Lauren Hersch Nicholas, Justin B. Dimick M.D., M.P.H., Theodore J. Iwashyna


Objective

To determine whether hospitals increase efforts on easy tasks relative to difficult tasks to improve scores under pay‐for‐performance (P4P) incentives.


Data Source

The Centers for Medicare and Medicaid Services Hospital Compare data from Fiscal Years 2003 through 2005 and 2003 American Hospital Association Annual Survey data.


Study Design

We classified measures of process compliance targeted by the Premier Hospital Quality Incentive Demonstration as easy or difficult to improve based on whether they introduce additional per‐patient costs.

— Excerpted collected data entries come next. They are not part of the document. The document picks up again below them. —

Lemma init_heap_run `{!X86Addr} {M} `{!Mapper M} {FH} `{!FallbackHeap FH}
    (m : M) (regions : list MemoryRegion) (A A' : FixedSizeBlock.FixedSizeBlockAllocator FH)
    (Hlaws : X86AddrLaws) (Hmlaws : MapperLaws M) (Hok : frames_ok m (FrameAlloc.init regions))
    (Hframes : (1024 ≤ length (frame_addresses regions))%nat)
    (Hfree : ∀ i, 0 ≤ i < 256 → vacant m (HEAP_START + page_size * i) = true)
    (Hinit : FixedSizeBlock.init A HEAP_START HEAP_SIZE = Ret A') :
  ∃ m' fa' fs, init_heap m (FrameAlloc.init regions) A = Ret (Ok (), m', fa', A') ∧
    frames_used m m' (FrameAlloc.init regions) fa' 1024 ∧
    length fs = 256%nat ∧ NoDup fs ∧ (∀ f, f ∈ fs → f ∈ frame_addresses regions) ∧
    (∀ i f, fs !! i = Some f →
       mapping m' (HEAP_START + page_size * Z.of_nat i) = Some (f, Z.lor PRESENT WRITABLE)) ∧
    ∀ q, (∀ i, 0 ≤ i < 256 → q ≠ HEAP_START + page_size * i) →
      mapping m' q = mapping m q ∧ vacant m' q = vacant m q.
Proof.
  set (pages := (λ i, HEAP_START + page_size * i) <$> seqZ 0 256).
  assert (length pages = 256%nat) as Hpages by (unfold pages; by rewrite length_fmap, length_seqZ).
  destruct (map_heap_pages_run pages m (FrameAlloc.init regions))
    as (fs & m' & fa' & Hrun & Hused & Hlen & Hsub & Hin & Hout); [done|..].
  { apply NoDup_fmap_2; [|apply NoDup_seqZ]. intros i j. unfold page_size. lia. }
  { apply Forall_fmap, Forall_forall. intros i [? ?]%elem_of_seqZ. simpl. split; [|apply Hfree; lia].
    apply window_page_ok; [|unfold HEAP_START, page_size; lia].
    apply Z.divide_add_r; [by exists (HEAP_START `div` page_size)|apply Z.divide_factor_l]. }
  { rewrite Hpages. unfold remaining. simpl. rewrite drop_0. lia. }
  unfold remaining in Hsub. simpl in Hsub. rewrite drop_0 in Hsub. rewrite Hpages in Hused.
  exists m', fa', fs. split.
  { unfold init_heap. apply bind_Ret. eexists. split; [apply heap_page_range_run|].
    apply bind_Ret. eexists. split; [exact Hrun|]. simpl. by rewrite Hinit. }
  split; [done|]. split; [lia|]. split; [|split; [|split]].
  - eapply sublist_NoDup; [|exact Hsub]. apply frame_addresses_NoDup, Hok.
  - intros f Hf. by eapply sublist_subseteq.
  - intros i f Hf. eapply Hin; [|exact Hf]. unfold pages. rewrite list_lookup_fmap.
    rewrite lookup_seqZ_lt by (apply lookup_lt_Some in Hf; lia). done.
  - intros q Hq. apply Hout. unfold pages. rewrite list_elem_of_fmap.
    intros (i & -> & [? ?]%elem_of_seqZ). apply (Hq i); [lia|done].
Qed.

We compared process compliance on easy and difficult tasks at hospitals eligible for P4P bonus payments relative to hospitals engaged in public reporting using random effects regression models.


Principal Findings

P4P hospitals did not preferentially increase efforts for easy tasks in patients with heart failure or pneumonia, but they did exhibit modestly greater effort on easy tasks for heart attack admissions. There is no systematic evidence that effort was allocated toward easier processes of care and away from more difficult tasks.


Conclusions

Despite perverse P4P incentives to change allocation of efforts across tasks to maximize performance scores at lowest cost, we find little evidence that hospitals respond to P4P incentives as hypothesized. Alternative incentive structures may motivate greater response by targeted hospitals.